(** ** The warnings agree with the submission *)

Lemma guardrail_pairs (keep : jsstr -> bool) fs : Forall (fun kv => nonempty (target_text kv.2) = true) fs ->
  (forall s, keep s = true -> nonempty s = true) ->
  map fst (List.filter (fun e => keep e.1) (omap mapping_pair fs)) = List.filter keep (map (fun kv => trim kv.1) fs).
Proof.
  intros Hfs Hkeep. induction Hfs as [|kv fs Hkv _ IH]; [done|]. cbn [omap list_omap map List.filter].
  unfold mapping_pair at 1. cbv zeta. rewrite Hkv. cbn [negb]. rewrite orb_false_r.
  destruct (nonempty (trim kv.1)) eqn:Hs; cbn [negb List.filter fst map].
  - destruct (keep (trim kv.1)); cbn [map fst]; by rewrite IH.
  - destruct (keep (trim kv.1)) eqn:Hk; [apply Hkeep in Hk; congruence|]. exact IH.
Qed.

(** C33. The form warns of exactly the models that the submission asks about, in the same
    order, when every source of the mapping has a target. *)
Theorem guardrail_agrees data fs :
  parsed_mapping (mapping_of data) = Some fs -> Forall (fun kv => nonempty (target_text kv.2) = true) fs ->
  missingSourceModels (modelMappingGuardrail data) = findMissingModelsInMapping (mapping_of data) (currentModelsArray data).
Proof.
  intros Hparsed Htargets. unfold modelMappingGuardrail, findMissingModelsInMapping.
  destruct (nonempty (trim (mapping_of data))); [|done]. cbn [negb]. rewrite Hparsed. cbn [missingSourceModels].
  unfold normalizeModelName, currentModelsArray. rewrite trimmed_models. f_equal.
  apply (guardrail_pairs (fun s => nonempty s && negb (includes_str (parseModelsString (models data)) s))); [done|].
  by intros s (Hs & _)%andb_prop.
Qed.

(** ** Edits of the list of models *)

Lemma split_class_plain p c s x : x ∈ split_class p c s -> forall u, u ∈ x -> u <> c -> p u = false.
Proof.
  unfold split_class. intros Hx u Hu Hne. destruct (p u) eqn:Hp; [|done]. exfalso.
  assert (Hin : u ∈ map (fun x => if p x then c else x) s).
  { rewrite <- (join_split c (map _ s)). clear -Hx Hu. revert Hx. generalize (split c (map (fun x => if p x then c else x) s)).
    intros parts Hx. induction parts as [|q parts IH]; [inversion Hx|].
    apply elem_of_cons in Hx as [<-|Hx].
    - destruct parts; [done|]. cbn [join]. set_solver.
    - destruct parts as [|q' parts]; [inversion Hx|]. cbn [join]. apply elem_of_app. right.
      apply elem_of_app. right. by apply IH. }
  apply list_elem_of_In, in_map_iff in Hin as (v & Hv & _). destruct (p v) eqn:Hpv; congruence.
Qed.

Lemma typed_models_plain raw : Forall plain_model (typed_models raw).
Proof.
  apply Forall_forall. intros m (Hm & Hne)%in_filter. apply list_elem_of_In, in_map_iff in Hm as (x & <- & Hx).
  apply list_elem_of_In in Hx. split_and!; [apply trim_idemp|by destruct (trim x)|].
  intros Hin%elem_of_trim. pose proof (split_class_plain _ _ _ _ Hx _ Hin ltac:(done)) as Hp. done.
Qed.

Lemma additions_spec known parsed x : x ∈ model_additions known parsed <-> x ∈ parsed /\ x ∉ known.
Proof.
  revert known. induction parsed as [|m parsed IH]; intros known; cbn [model_additions]; [set_solver|].
  destruct (includes_str known m) eqn:Hm.
  - apply includes_str_spec in Hm. rewrite IH. set_solver.
  - apply includes_str_false in Hm. rewrite elem_of_cons, IH. destruct (decide (x = m)); set_solver.
Qed.

Lemma additions_dedupe known parsed : model_additions known parsed = dedupe_from known parsed.
Proof.
  revert known. induction parsed as [|m parsed IH]; intros known; [done|]. cbn [model_additions dedupe_from].
  destruct (includes_str known m); by rewrite IH.
Qed.

Lemma set_models data s : models (set_value data (SetModels s)) = s.
Proof. done. Qed.

(** The list of models after some edits. *)
Definition edited_models (data : ChannelFormValues) (es : list field_edit) : list jsstr :=
  currentModelsArray (set_values es data).

Lemma updated_models data ms : Forall plain_model ms -> edited_models data [updateModels data ms false] = dedupe ms.
Proof.
  intros Hms. unfold edited_models, set_values, updateModels, currentModelsArray. cbn [fold_left].
  rewrite set_models. by apply parse_format.
Qed.

Lemma current_plain data : Forall plain_model (currentModelsArray data).
Proof. apply parsed_models_plain. Qed.

Lemma filter_plain p ms : Forall plain_model ms -> Forall plain_model (List.filter p ms).
Proof. rewrite !Forall_forall. intros H x (Hx & _)%in_filter. by apply H. Qed.

Lemma dedupe_from_ext seen seen' xs : (forall x, x ∈ seen <-> x ∈ seen') -> dedupe_from seen xs = dedupe_from seen' xs.
Proof.
  revert seen seen'. induction xs as [|y xs IH]; intros seen seen' H; [done|]. cbn [dedupe_from].
  assert (includes_str seen y = includes_str seen' y) as -> by (apply eq_true_iff_eq; by rewrite !includes_str_spec).
  destruct (includes_str seen' y); [by apply IH|]. f_equal. apply IH. set_solver.
Qed.

Lemma dedupe_app_known known xs : dedupe_from [] (known ++ xs) = dedupe known ++ dedupe_from known xs.
Proof.
  unfold dedupe. assert (H : forall seen, dedupe_from seen (known ++ xs) = dedupe_from seen known ++ dedupe_from (seen ++ known) xs).
  { induction known as [|k known IH]; intros seen; cbn [app dedupe_from]; [by rewrite app_nil_r|].
    destruct (includes_str seen k) eqn:Hk; [|by rewrite IH, <- app_assoc].
    rewrite IH. f_equal. apply dedupe_from_ext. apply includes_str_spec in Hk. set_solver. }
  apply (H []).
Qed.

(** Adding typed names appends those that are new. *)
Lemma add_models data raw : let added := model_additions (currentModelsArray data) (typed_models raw) in
  edited_models data (handleAddManualModel data raw)
  = match added with [] => currentModelsArray data | _ => dedupe (currentModelsArray data) ++ added end.
Proof.
  cbv zeta. unfold handleAddManualModel. pose proof (typed_models_plain raw) as Htyped.
  destruct (typed_models raw) as [|m ms] eqn:Hm; [done|]. rewrite <- Hm in *. clear Hm m ms.
  destruct (model_additions _ _) as [|a added] eqn:Ha; [done|]. rewrite <- Ha.
  rewrite updated_models.
  - unfold dedupe at 1. rewrite dedupe_app_known. f_equal. rewrite additions_dedupe in *.
    apply dedupe_from_id; [apply dedupe_from_NoDup|]. intros x. rewrite dedupe_from_spec. by intros (_ & Hx).
  - apply Forall_app. split; [apply current_plain|]. apply Forall_forall. intros x (Hx & _)%additions_spec.
    rewrite Forall_forall in Htyped. by apply Htyped.
Qed.

(** Typed names are appended to the list, those that are new and each once; a removed
    name is gone and the others stay; the models chosen from those probed become the
    list, each once; and a cleared list is empty.  All are read back from the text. *)
Theorem model_edits data raw model selected :
  (let current := currentModelsArray data in
   let added := model_additions current (typed_models raw) in
   NoDup added /\ (forall x, x ∈ added <-> x ∈ typed_models raw /\ x ∉ current)
   /\ edited_models data (handleAddManualModel data raw)
      = match added with [] => current | _ => dedupe current ++ added end)
  /\ edited_models data (handleRemoveModel data model)
     = dedupe (List.filter (fun m => m !== model) (currentModelsArray data))
  /\ (Forall plain_model selected -> edited_models data (handleModelDiscoveryApply data selected) = dedupe selected)
  /\ edited_models data handleConfirmClearModels = [].
Proof.
  split_and!.
  - cbv zeta. split_and!; [|apply additions_spec|apply add_models]. rewrite additions_dedupe. apply dedupe_from_NoDup.
  - apply updated_models, filter_plain, current_plain.
  - apply updated_models.
  - done.
Qed.

(** ** Connection information *)

(** A printed object has no space at its ends. *)
Lemma object_printed fs : exists text, json_stringify (JObj fs) = Some text /\ trim text = text.
Proof.
  eexists. split; [reflexivity|]. apply (trim_ends _ (ch "{") (ch "}")); try reflexivity; [done|].
  rewrite !rev_app_distr. reflexivity.
Qed.

(** Encoded connection information is read back. *)
Theorem connection_info_roundtrip key url : exists text,
  encodeChannelConnectionInfo key url = Some text
  /\ parseChannelConnectionInfo (Some text) = Some {| info_key := key; info_url := url |}.
Proof.
  set (fs := [(js "_type", JStr CHANNEL_CONNECTION_INFO_TYPE); (js "key", JStr key); (js "url", JStr url)]).
  assert (Hstorable : storable (JObj fs)) by (apply storable_literal; [reflexivity|repeat constructor]).
  destruct (object_printed fs) as (text & Htext & Htrim). exists text. split; [exact Htext|].
  unfold parseChannelConnectionInfo. change (default [] (Some text)) with text.
  pose proof (json_parse_stringify (JObj fs) text Hstorable Htext) as Hparse.
  rewrite (json_parse_nonempty _ _ Hparse), Htrim, Hparse. reflexivity.
Qed.

(** ** Probing needs permission *)

(** A probe that is allowed with the values of the form needs the sensitive permission;
    without it only the stored channel is probed. *)
Lemma preview_needs_permission d data :
  canDiscoverModels d data = true -> canEditSensitive d = false ->
  discovery_request d data = Saved (default zero (currentRow d)) /\ canOperateChannel d = true.
Proof.
  unfold canDiscoverModels, discovery_request. by destruct (previewModels d data); [congruence|].
Qed.

(** ** Examples *)

Lemma guardrail_agrees_witness :
  parsed_mapping (mapping_of mapped_data) = Some [(js "alias", JStr (js "gpt-4"))]
  /\ missingSourceModels (modelMappingGuardrail mapped_data)
     = findMissingModelsInMapping (mapping_of mapped_data) (currentModelsArray mapped_data)
  /\ findMissingModelsInMapping (mapping_of mapped_data) (currentModelsArray mapped_data) = [js "alias"].
Proof.
  assert (Hparsed : parsed_mapping (mapping_of mapped_data) = Some [(js "alias", JStr (js "gpt-4"))])
    by (vm_compute; reflexivity).
  split; [exact Hparsed|]. split; [|vm_compute; reflexivity].
  apply (guardrail_agrees mapped_data _ Hparsed). constructor; [vm_compute; reflexivity|constructor].
Defined.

########################################

▶ **Task directions**
An exact, complete copy of the lines above from the one with "Lemma object_printed fs" through the one with "(** Encoded connection" is the whole answer.

▶ **Answer to the problem**
Lemma object_printed fs : exists text, json_stringify (JObj fs) = Some text /\ trim text = text.
Proof.
  eexists. split; [reflexivity|]. apply (trim_ends _ (ch "{") (ch "}")); try reflexivity; [done|].
  rewrite !rev_app_distr. reflexivity.
Qed.

(** Encoded connection information is read back. *)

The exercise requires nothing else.